* EXERCISE GOAL:
Your answer must consist solely of the lines from the start of the entries below through the line with "MkPolicy (gp_organization_id p)", unchanged.

* Stored items:
Start of Block

(* ===== verification/EgressPolicies.v ===== *)
(** Egress policies (src/apps/api/app/services/egress_policies.py, the tables EgressPolicy
    and EgressPolicyRevision of models.py): named policies of a project, whose immutable
    revisions are numbered, and of which one revision is active.

    The routes load the policy with the permission check, and the service locks the row
    afterwards; the session keeps the object it has loaded, so the operations take that
    object besides the row.  The constraints and triggers of migration 0022 are the checks
    of the inserts and updates; the check on the form of a digest always holds and is left
    out. *)

From S2P Require Import Prelude PyVal Json PyUuid PyTime QueueProtocol EventProtocol Idempotency.
From S2P Require Import Url Pagination EgressProtocol.

(** ** Tables *)

Record EgressPolicy := MkPolicy {
  gp_organization_id : uuid;
  gp_project_id : uuid;
  gp_name : pystr;
  gp_status : string;
  gp_active_revision_id : option uuid;
  gp_activated_at : option time;
  gp_disabled_at : option time;
  gp_created_by_user_id : uuid;
  gp_created_at : time;
  gp_updated_at : time;
  gp_version : Z }.
#[export] Instance eta_policy : Eta EgressPolicy := λ p,
  MkPolicy (gp_organization_id p) (gp_project_id p) (gp_name p) (gp_status p) (gp_active_revision_id p)
    (gp_activated_at p) (gp_disabled_at p) (gp_created_by_user_id p) (gp_created_at p) (gp_updated_at p)
    (gp_version p).

Record EgressPolicyRevision := MkRevision {
  gr_organization_id : uuid;
  gr_project_id : uuid;
  gr_policy_id : uuid;
  gr_revision_number : Z;
  gr_allowed_hosts : list pystr;
  gr_allowed_methods : list pystr;
  gr_limits : EgressLimits;
  gr_credential_secret_id : option uuid;
  gr_policy_digest : pystr;
  gr_created_by_user_id : uuid;
  gr_created_at : time }.

(** The tenant columns of the tables of other components. *)
Record tenant := MkTenant { tn_organization_id : uuid; tn_project_id : uuid }.
#[export] Instance tenant_eq_dec : EqDecision tenant.
Proof. solve_decision. Defined.
Record project_scope := MkProjectScope { ps_organization_id : uuid; ps_deleted_at : option time }.

Definition snapshot : Type := (uuid * EgressPolicy) * (uuid * EgressPolicyRevision).

Record db := MkDb {
  policies : gmap uuid EgressPolicy;
  revisions : gmap uuid EgressPolicyRevision;
  (** [ProjectSecret] and [Project]. *)
  secrets : gmap uuid tenant;
  projects : gmap uuid project_scope;
  idempotency : list (IdempotencyRecord snapshot);
  audits : list audit_event;
  rng : N }.
#[export] Instance eta_db : Eta db := λ s,
  MkDb (policies s) (revisions s) (secrets s) (projects s) (idempotency s) (audits s) (rng s).
#[export] Instance db_audit : HasAudit db := {|
  audit_log := audits;
  audit_push e s := s <| audits ::= λ l, l ++ [e] |>;
  audit_push_log e s := eq_refl |}.

(** ** Requests *)

Record EgressPolicySpec := MkSpec {
  es_allowed_hosts : list pystr;
  es_allowed_methods : list pystr;
  es_limits : EgressLimits;
  es_credential_secret_id : option uuid }.
Record CreateEgressPolicyRequest := MkCreatePolicy { cp_name : pystr; cp_spec : EgressPolicySpec }.

(** The actor columns of the audit rows. *)
Record actor := MkActor { at_user_id : uuid; at_type : string; at_id : pystr; at_request_id : string }.

Section ops.
Context `{Entropy, Sha256, CaseFold, UrlTables, Idna, UpperCase}.
Abbreviation M := (Prelude.M db).

Definition fresh_uuid : M uuid := λ s, (inr (uuid4 (rng s)), s <| rng ::= N.succ |>).

Definition validated (spec : EgressPolicySpec) : M ValidatedEgressPolicy :=
match validate_egress_policy (es_allowed_hosts spec) (es_allowed_methods spec) (es_limits spec) with
| inr v => mret v
| inl (ValueError _) => raise (ApiError 422 "EGRESS_POLICY_INVALID")
| inl e => raise e
end.

Definition validate_credential (credential_secret_id : option uuid) (scope : tenant) : M () :=
match credential_secret_id with
| None => mret ()
| Some sid =>
    found ← gets (λ s, secrets s !! sid);
    raise_if (negb (bool_decide (found = Some scope))) not_found
end.

Definition new_revision (pid : uuid) (p : EgressPolicy) (revision_number : Z) (user_id : uuid)
  (v : ValidatedEgressPolicy) (credential_secret_id : option uuid) (now : time) : EgressPolicyRevision :=
MkRevision (gp_organization_id p) (gp_project_id p) pid revision_number (vp_allowed_hosts v) (vp_allowed_methods v)
  (vp_limits v) credential_secret_id (vp_policy_digest v) user_id now.

Definition same_policy_name (project_id : uuid) (name : pystr) (_ : uuid) (p : EgressPolicy) : bool :=
bool_decide (gp_project_id p = project_id) && bool_decide (gp_name p = name).

(** [enforce_egress_policy_owner]. *)
Definition owner_ok (p : EgressPolicy) (s : db) : bool :=
match projects s !! gp_project_id p with
| Some pr => bool_decide (ps_organization_id pr = gp_organization_id p) && bool_decide (ps_deleted_at pr = None)
| None => false
end.
(** [enforce_egress_policy_active_revision]. *)
Definition active_revision_ok (pid : uuid) (p : EgressPolicy) (s : db) : bool :=
match gp_active_revision_id p with
| None => true
| Some rid =>
    match revisions s !! rid with
    | Some r => bool_decide (gr_policy_id r = pid) && bool_decide (gr_organization_id r = gp_organization_id p)
                && bool_decide (gr_project_id r = gp_project_id p)
    | None => false
    end
end.
(** [ck_egress_policies_active_revision]. *)
Definition active_ok (p : EgressPolicy) : bool :=
negb (bool_decide (gp_status p = "ACTIVE"%string))
|| (bool_decide (is_Some (gp_active_revision_id p)) && bool_decide (is_Some (gp_activated_at p))).
Definition write_policy (pid : uuid) (p : EgressPolicy) : M () :=
s ← gets (λ s, s);
raise_if (negb (owner_ok p s)) (IntegrityError "egress_policies_owner_guard") ;;
raise_if (negb (active_revision_ok pid p s)) (IntegrityError "egress_policies_active_revision_guard") ;;
raise_if (negb (active_ok p) || (gp_version p <? 1)) (IntegrityError "ck_egress_policies") ;;
modify (λ s, s <| policies ::= <[pid := p]> |>).

Definition insert_policy (p : EgressPolicy) : M uuid :=
pid ← fresh_uuid;
s ← gets (λ s, s);
raise_if (bool_decide (is_Some (policies s !! pid))) (IntegrityError "egress_policies_pkey") ;;
raise_if (exists_row (same_policy_name (gp_project_id p) (gp_name p)) (policies s))
  (IntegrityError "uq_egress_policies_project_name") ;;
write_policy pid p ;;
mret pid.

Definition of_policy (pid : uuid) (_ : uuid) (r : EgressPolicyRevision) : bool := bool_decide (gr_policy_id r = pid).
Definition numbered (pid : uuid) (n : Z) (id : uuid) (r : EgressPolicyRevision) : bool :=
of_policy pid id r && bool_decide (gr_revision_number r = n).
(** [enforce_egress_policy_revision_tenancy] and [enforce_egress_policy_revision_values]. *)
Definition revision_tenancy_ok (r : EgressPolicyRevision) (s : db) : bool :=
match policies s !! gr_policy_id r with
| Some p => bool_decide (gp_organization_id p = gr_organization_id r) && bool_decide (gp_project_id p = gr_project_id r)
| None => false
end
&& match gr_credential_secret_id r with
   | None => true
   | Some sid => bool_decide (secrets s !! sid = Some (MkTenant (gr_organization_id r) (gr_project_id r)))
   end.
Definition insert_revision (r : EgressPolicyRevision) : M uuid :=
rid ← fresh_uuid;
s ← gets (λ s, s);
raise_if (bool_decide (is_Some (revisions s !! rid))) (IntegrityError "egress_policy_revisions_pkey") ;;
raise_if (exists_row (numbered (gr_policy_id r) (gr_revision_number r)) (revisions s))
  (IntegrityError "uq_egress_policy_revision_number") ;;
raise_if (negb (revision_tenancy_ok r s)) (IntegrityError "egress_policy_revisions_tenancy_guard") ;;
raise_if (negb (revision_guard (gr_allowed_hosts r) (gr_allowed_methods r) (gr_limits r)) || (gr_revision_number r <? 1))
  (IntegrityError "egress_policy_revisions_value_guard") ;;
modify (λ s, s <| revisions ::= <[rid := r]> |>) ;;
mret rid.

Definition CREATE_ENDPOINT : string := "POST:/api/v1/projects/{project_id}/egress-policies".
Definition create_request (project_id : uuid) (name digest : pystr) (credential : option uuid) : pyval :=
PDict [(KStr (lit "project_id"), PStr (str_of_uuid project_id)); (KStr (lit "name"), PStr name);
       (KStr (lit "policy_digest"), PStr digest);
       (KStr (lit "credential_secret_id"), match credential with Some c => PStr (str_of_uuid c) | None => PNone end)].

Definition create_egress_policy (project_id organization_id : uuid) (a : actor) (idempotency_key : pystr)
  (payload : CreateEgressPolicyRequest) (now : time) : M (snapshot * bool) :=
raise_if (negb (valid_idempotency_key idempotency_key)) (ApiError 400 "INVALID_REQUEST") ;;
v ← validated (cp_spec payload);
let scope := MkTenant organization_id project_id in
let credential := es_credential_secret_id (cp_spec payload) in
validate_credential credential scope ;;
key ← get_or_raise (utf8_encode idempotency_key) UnicodeEncodeError;
let key_digest := sha256_hex key in
fingerprint ← get_or_raise (canonical_fingerprint (create_request project_id (cp_name payload) (vp_policy_digest v) credential))
  UnicodeEncodeError;
records ← gets idempotency;
existing ← match replay_of organization_id (str_of_uuid (at_user_id a)) CREATE_ENDPOINT key_digest fingerprint records with
           | inl e => raise e
           | inr x => mret x
           end;
match existing with
| Some x => mret (x, true)
| None =>
    duplicate ← gets (λ s, exists_row (same_policy_name project_id (cp_name payload)) (policies s));
    raise_if duplicate (ApiError 409 "EGRESS_POLICY_ALREADY_EXISTS") ;;
    let policy := MkPolicy organization_id project_id (cp_name payload) "DRAFT" None None None (at_user_id a) now now 1 in
    pid ← insert_policy policy;
    let revision := new_revision pid policy 1 (at_user_id a) v credential now in
    rid ← insert_revision revision;
    let x := ((pid, policy), (rid, revision)) in
    modify (λ s, s <| idempotency ::= λ l, l ++ [MkIdempotency organization_id (str_of_uuid (at_user_id a)) CREATE_ENDPOINT
      key_digest fingerprint "egress_policy" pid (Some 201) (Some x) now (now + seconds (24 * 3600))] |>) ;;
    append_audit_event (MkAudit (Some organization_id) (Some project_id) (at_type a) (at_id a) "egress_policy.created"
      "egress_policy" (Some pid) (at_request_id a)
      [("policy_digest"%string, DText (gr_policy_digest revision));
       ("credential_configured"%string, DBool (bool_decide (is_Some credential)))]) ;;
    mret (x, false)
end.

(** The flush of a policy object: the columns whose value differs from the one loaded. *)
Definition flush_policy (loaded p row : EgressPolicy) : EgressPolicy :=
row <| gp_status := written (gp_status loaded) (gp_status p) (gp_status row) |>
    <| gp_active_revision_id := written (gp_active_revision_id loaded) (gp_active_revision_id p) (gp_active_revision_id row) |>
    <| gp_activated_at := written (gp_activated_at loaded) (gp_activated_at p) (gp_activated_at row) |>
    <| gp_disabled_at := written (gp_disabled_at loaded) (gp_disabled_at p) (gp_disabled_at row) |>
    <| gp_version := written (gp_version loaded) (gp_version p) (gp_version row) |>
    <| gp_updated_at := written (gp_updated_at loaded) (gp_updated_at p) (gp_updated_at row) |>.

(** [select(...).with_for_update()] and the comparison of the version, which is that of the
  loaded object. *)
Definition lock_policy (pid : uuid) (loaded : EgressPolicy) (expected_version : Z) : M EgressPolicy :=
row ← gets (λ s, policies s !! pid);
row ← get_or_raise row not_found;
raise_if (negb (gp_version loaded =? expected_version)) (ApiError 409 "VERSION_CONFLICT") ;;
mret row.
(** [func.max(...)], zero when there is none. *)
Definition latest_revision (pid : uuid) (s : db) : Z :=
foldr Z.max 0 ((λ x, gr_revision_number x.2) <$> select (of_policy pid) (revisions s)).

Definition create_egress_policy_revision (pid : uuid) (loaded : EgressPolicy) (a : actor) (expected_version : Z)
  (spec : EgressPolicySpec) (now : time) : M (uuid * EgressPolicyRevision) :=
v ← validated spec;
row ← lock_policy pid loaded expected_version;
validate_credential (es_credential_secret_id spec) (MkTenant (gp_organization_id loaded) (gp_project_id loaded)) ;;
latest ← gets (latest_revision pid);
let revision := new_revision pid loaded (latest + 1) (at_user_id a) v (es_credential_secret_id spec) now in
rid ← insert_revision revision;
let p := loaded <| gp_version := gp_version loaded + 1 |> <| gp_updated_at := now |> in
write_policy pid (flush_policy loaded p row) ;;
append_audit_event (MkAudit (Some (gp_organization_id loaded)) (Some (gp_project_id loaded)) (at_type a) (at_id a)
  "egress_policy.revision_created" "egress_policy_revision" (Some rid) (at_request_id a)
  [("policy_id"%string, DUuid pid); ("revision_number"%string, DInt (gr_revision_number revision));
   ("policy_digest"%string, DText (gr_policy_digest revision));
   ("credential_configured"%string, DBool (bool_decide (is_Some (gr_credential_secret_id revision))))]) ;;
mret (rid, revision).

Definition activate_egress_policy (pid : uuid) (loaded : EgressPolicy) (revision_id : uuid) (expected_version : Z)
  (a : actor) (now : time) : M EgressPolicy :=
row ← lock_policy pid loaded expected_version;
found ← gets (λ s, revisions s !! revision_id);
revision ← get_or_raise (r ← found;
  if bool_decide (gr_policy_id r = pid) && bool_decide (gr_organization_id r = gp_organization_id loaded)
     && bool_decide (gr_project_id r = gp_project_id loaded) then Some r else None) not_found;
let p := loaded <| gp_active_revision_id := Some revision_id |> <| gp_status := "ACTIVE"%string |>
  <| gp_activated_at := Some now |> <| gp_disabled_at := None |> <| gp_version := gp_version loaded + 1 |>
  <| gp_updated_at := now |> in
write_policy pid (flush_policy loaded p row) ;;
append_audit_event (MkAudit (Some (gp_organization_id loaded)) (Some (gp_project_id loaded)) (at_type a) (at_id a)
  "egress_policy.activated" "egress_policy" (Some pid) (at_request_id a)
  [("revision_id"%string, DUuid revision_id); ("policy_digest"%string, DText (gr_policy_digest revision))]) ;;
mret p.

Definition disable_egress_policy (pid : uuid) (loaded : EgressPolicy) (expected_version : Z) (a : actor) (now : time)
  : M EgressPolicy :=
row ← lock_policy pid loaded expected_version;
let p := loaded <| gp_status := "DISABLED"%string |> <| gp_disabled_at := Some now |>
  <| gp_version := gp_version loaded + 1 |> <| gp_updated_at := now |> in
write_policy pid (flush_policy loaded p row) ;;
append_audit_event (MkAudit (Some (gp_organization_id loaded)) (Some (gp_project_id loaded)) (at_type a) (at_id a)
  "egress_policy.disabled" "egress_policy" (Some pid) (at_request_id a)
  [("active_revision_id"%string, match gp_active_revision_id p with Some r => DUuid r | None => DNone end)]) ;;
mret p.
End ops.

(** ** Listings *)

Definition list_egress_policies (s : db) (project_id : uuid) (status : option string) (cursor : option CursorPosition)
  (limit : Z) : list (uuid * EgressPolicy) * bool :=
keyset_page (λ _ p, bool_decide (gp_project_id p = project_id)
                    && match status with Some st => bool_decide (gp_status p = st) | None => true end)
  gp_created_at (policies s) cursor limit.
(** [order_by(revision_number.desc()).limit(limit + 1)]. *)
Definition by_revision : relation (uuid * EgressPolicyRevision) := by_keys (λ x, [- gr_revision_number x.2]).
Definition list_egress_policy_revisions (s : db) (policy_id : uuid) (cursor : option Z) (limit : Z)
  : list (uuid * EgressPolicyRevision) * bool :=
let rows := take (Z.to_nat (limit + 1)) (order_by by_revision (select (λ id r, of_policy policy_id id r
  && match cursor with Some n => gr_revision_number r <? n | None => true end) (revisions s))) in
(take (Z.to_nat limit) rows, limit <? Z.of_nat (length rows)).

End of Block

* WRITTEN RESPONSE:
(* ===== verification/EgressPolicies.v ===== *)
(** Egress policies (src/apps/api/app/services/egress_policies.py, the tables EgressPolicy
    and EgressPolicyRevision of models.py): named policies of a project, whose immutable
    revisions are numbered, and of which one revision is active.

    The routes load the policy with the permission check, and the service locks the row
    afterwards; the session keeps the object it has loaded, so the operations take that
    object besides the row.  The constraints and triggers of migration 0022 are the checks
    of the inserts and updates; the check on the form of a digest always holds and is left
    out. *)

From S2P Require Import Prelude PyVal Json PyUuid PyTime QueueProtocol EventProtocol Idempotency.
From S2P Require Import Url Pagination EgressProtocol.

(** ** Tables *)

Record EgressPolicy := MkPolicy {
  gp_organization_id : uuid;
  gp_project_id : uuid;
  gp_name : pystr;
  gp_status : string;
  gp_active_revision_id : option uuid;
  gp_activated_at : option time;
  gp_disabled_at : option time;
  gp_created_by_user_id : uuid;
  gp_created_at : time;
  gp_updated_at : time;
  gp_version : Z }.
#[export] Instance eta_policy : Eta EgressPolicy := λ p,
  MkPolicy (gp_organization_id p) (gp_project_id p) (gp_name p) (gp_status p) (gp_active_revision_id p)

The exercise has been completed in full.